What you have to do —
Give only the number of lines in the data that contain the word "since".

Records for processing —
::::
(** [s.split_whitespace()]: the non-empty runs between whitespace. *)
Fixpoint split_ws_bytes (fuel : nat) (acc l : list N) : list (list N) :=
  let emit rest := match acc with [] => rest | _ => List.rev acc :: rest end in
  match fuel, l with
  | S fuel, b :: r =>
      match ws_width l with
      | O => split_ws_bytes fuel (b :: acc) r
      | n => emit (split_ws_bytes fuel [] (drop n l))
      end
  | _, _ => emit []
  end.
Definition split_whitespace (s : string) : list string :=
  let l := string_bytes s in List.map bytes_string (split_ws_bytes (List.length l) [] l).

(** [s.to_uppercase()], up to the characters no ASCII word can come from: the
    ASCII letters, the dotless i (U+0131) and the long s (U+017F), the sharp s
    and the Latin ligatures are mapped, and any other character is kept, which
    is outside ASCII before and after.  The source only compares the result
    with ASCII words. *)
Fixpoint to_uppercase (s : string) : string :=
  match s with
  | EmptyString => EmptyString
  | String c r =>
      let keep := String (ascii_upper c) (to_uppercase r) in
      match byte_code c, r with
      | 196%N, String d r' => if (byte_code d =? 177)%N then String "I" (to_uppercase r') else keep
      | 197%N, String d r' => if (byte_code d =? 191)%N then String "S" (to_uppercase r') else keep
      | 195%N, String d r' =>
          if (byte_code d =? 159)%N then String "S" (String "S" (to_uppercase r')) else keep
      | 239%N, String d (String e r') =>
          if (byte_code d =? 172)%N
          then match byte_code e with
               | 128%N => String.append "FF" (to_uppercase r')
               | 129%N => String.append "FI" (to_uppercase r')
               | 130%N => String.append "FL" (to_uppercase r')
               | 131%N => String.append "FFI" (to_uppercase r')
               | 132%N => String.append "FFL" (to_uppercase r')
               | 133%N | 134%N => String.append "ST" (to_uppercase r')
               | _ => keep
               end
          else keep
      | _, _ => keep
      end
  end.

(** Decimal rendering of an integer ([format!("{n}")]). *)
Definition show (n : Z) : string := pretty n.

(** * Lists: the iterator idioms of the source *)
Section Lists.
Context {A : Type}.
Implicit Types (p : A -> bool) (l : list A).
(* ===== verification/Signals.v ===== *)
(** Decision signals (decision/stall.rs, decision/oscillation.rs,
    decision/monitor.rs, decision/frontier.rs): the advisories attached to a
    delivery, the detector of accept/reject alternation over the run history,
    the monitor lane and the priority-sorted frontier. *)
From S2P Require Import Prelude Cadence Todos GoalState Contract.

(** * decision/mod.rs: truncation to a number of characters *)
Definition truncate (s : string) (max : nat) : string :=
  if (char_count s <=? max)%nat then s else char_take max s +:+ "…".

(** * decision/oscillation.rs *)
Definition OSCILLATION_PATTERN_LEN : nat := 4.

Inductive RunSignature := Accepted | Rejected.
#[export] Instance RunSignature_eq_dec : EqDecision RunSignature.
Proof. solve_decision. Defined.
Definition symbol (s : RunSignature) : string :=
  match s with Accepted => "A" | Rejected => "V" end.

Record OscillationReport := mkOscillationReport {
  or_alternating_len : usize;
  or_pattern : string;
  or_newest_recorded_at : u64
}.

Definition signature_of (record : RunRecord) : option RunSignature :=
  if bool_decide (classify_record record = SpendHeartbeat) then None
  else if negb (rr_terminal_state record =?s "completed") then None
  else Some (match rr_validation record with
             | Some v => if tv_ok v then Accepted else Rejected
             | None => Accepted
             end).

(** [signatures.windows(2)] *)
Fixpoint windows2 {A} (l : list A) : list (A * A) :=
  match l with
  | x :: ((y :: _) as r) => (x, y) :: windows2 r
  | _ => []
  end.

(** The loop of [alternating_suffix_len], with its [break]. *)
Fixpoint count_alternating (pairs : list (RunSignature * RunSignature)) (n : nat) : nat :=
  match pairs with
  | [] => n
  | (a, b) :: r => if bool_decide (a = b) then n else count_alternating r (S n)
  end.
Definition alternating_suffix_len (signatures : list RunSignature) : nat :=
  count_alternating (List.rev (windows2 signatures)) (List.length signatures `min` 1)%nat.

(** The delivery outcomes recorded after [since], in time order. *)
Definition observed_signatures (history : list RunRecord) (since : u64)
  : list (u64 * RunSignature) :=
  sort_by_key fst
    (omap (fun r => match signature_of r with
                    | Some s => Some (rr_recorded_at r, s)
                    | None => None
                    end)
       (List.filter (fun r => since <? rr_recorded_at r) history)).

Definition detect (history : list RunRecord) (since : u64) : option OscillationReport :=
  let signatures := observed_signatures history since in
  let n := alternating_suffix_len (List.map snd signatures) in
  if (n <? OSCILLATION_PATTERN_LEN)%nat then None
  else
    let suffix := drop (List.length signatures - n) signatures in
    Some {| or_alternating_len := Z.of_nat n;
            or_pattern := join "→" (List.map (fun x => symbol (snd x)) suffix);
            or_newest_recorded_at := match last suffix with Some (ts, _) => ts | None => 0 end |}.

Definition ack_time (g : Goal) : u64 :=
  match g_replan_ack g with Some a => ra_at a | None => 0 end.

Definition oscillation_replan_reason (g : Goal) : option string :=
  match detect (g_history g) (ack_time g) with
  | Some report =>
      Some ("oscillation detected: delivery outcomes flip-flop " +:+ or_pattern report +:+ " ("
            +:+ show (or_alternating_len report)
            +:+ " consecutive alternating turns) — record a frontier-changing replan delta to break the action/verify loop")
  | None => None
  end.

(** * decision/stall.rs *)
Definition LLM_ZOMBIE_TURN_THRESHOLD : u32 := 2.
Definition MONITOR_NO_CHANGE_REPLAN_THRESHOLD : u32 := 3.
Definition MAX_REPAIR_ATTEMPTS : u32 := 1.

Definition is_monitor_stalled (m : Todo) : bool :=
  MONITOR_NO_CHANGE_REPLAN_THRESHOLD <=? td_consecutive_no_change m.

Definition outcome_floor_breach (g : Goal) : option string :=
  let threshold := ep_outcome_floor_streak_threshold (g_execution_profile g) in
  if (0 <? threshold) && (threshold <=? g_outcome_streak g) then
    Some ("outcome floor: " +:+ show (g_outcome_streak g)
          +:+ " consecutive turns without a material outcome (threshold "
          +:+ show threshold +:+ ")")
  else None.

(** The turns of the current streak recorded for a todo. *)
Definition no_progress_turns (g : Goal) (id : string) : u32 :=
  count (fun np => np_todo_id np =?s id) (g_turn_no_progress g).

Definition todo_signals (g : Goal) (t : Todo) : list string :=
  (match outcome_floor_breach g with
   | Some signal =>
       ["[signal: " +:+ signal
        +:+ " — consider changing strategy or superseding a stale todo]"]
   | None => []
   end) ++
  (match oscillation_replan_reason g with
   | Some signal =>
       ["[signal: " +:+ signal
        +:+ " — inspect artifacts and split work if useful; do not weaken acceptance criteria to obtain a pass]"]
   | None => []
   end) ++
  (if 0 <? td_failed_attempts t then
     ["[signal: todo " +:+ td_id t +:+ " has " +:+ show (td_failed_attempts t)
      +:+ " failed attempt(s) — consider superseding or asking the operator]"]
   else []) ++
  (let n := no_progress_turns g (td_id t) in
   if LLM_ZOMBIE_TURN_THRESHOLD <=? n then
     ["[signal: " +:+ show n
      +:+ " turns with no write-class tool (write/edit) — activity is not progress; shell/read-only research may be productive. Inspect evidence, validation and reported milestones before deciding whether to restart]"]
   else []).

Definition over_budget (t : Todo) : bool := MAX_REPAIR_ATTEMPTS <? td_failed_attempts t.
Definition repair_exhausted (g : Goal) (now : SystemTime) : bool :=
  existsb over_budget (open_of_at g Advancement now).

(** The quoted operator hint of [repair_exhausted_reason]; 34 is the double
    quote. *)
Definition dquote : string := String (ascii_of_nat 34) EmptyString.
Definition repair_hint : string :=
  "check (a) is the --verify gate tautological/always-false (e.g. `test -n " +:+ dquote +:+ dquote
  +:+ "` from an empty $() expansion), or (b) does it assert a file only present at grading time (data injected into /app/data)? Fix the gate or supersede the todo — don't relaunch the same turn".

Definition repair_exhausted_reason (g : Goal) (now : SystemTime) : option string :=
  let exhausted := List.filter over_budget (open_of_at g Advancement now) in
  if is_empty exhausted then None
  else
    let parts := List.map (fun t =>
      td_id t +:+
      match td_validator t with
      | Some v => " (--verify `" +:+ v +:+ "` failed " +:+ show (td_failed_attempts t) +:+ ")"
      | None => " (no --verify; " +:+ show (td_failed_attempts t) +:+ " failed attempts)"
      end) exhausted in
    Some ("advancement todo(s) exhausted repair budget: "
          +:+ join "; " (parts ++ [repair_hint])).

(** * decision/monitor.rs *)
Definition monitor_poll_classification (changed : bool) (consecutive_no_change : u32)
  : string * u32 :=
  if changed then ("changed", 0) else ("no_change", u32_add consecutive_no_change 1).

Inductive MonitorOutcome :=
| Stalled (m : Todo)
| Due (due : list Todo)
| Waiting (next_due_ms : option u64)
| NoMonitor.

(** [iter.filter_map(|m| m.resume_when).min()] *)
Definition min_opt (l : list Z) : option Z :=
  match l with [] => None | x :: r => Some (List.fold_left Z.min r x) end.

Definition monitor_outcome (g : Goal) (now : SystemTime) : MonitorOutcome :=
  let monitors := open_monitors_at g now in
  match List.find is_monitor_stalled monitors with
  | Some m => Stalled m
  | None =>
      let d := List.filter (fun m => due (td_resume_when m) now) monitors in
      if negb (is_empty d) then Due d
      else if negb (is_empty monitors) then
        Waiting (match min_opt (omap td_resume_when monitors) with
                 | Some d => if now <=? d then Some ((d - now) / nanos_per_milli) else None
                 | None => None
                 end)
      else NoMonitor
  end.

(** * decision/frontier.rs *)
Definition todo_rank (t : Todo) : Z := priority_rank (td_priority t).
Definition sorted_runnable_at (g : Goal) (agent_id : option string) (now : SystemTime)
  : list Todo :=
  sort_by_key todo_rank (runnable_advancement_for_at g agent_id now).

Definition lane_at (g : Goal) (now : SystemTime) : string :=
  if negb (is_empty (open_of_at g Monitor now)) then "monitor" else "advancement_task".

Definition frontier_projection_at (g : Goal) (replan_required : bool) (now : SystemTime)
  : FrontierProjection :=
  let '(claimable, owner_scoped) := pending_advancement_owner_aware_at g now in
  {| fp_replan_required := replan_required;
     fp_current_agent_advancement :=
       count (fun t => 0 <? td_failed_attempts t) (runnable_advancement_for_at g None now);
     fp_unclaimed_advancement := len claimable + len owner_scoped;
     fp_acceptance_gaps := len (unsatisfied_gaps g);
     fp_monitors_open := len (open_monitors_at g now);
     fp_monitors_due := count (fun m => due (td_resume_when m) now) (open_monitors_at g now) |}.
::::
Solution for this exercise —
5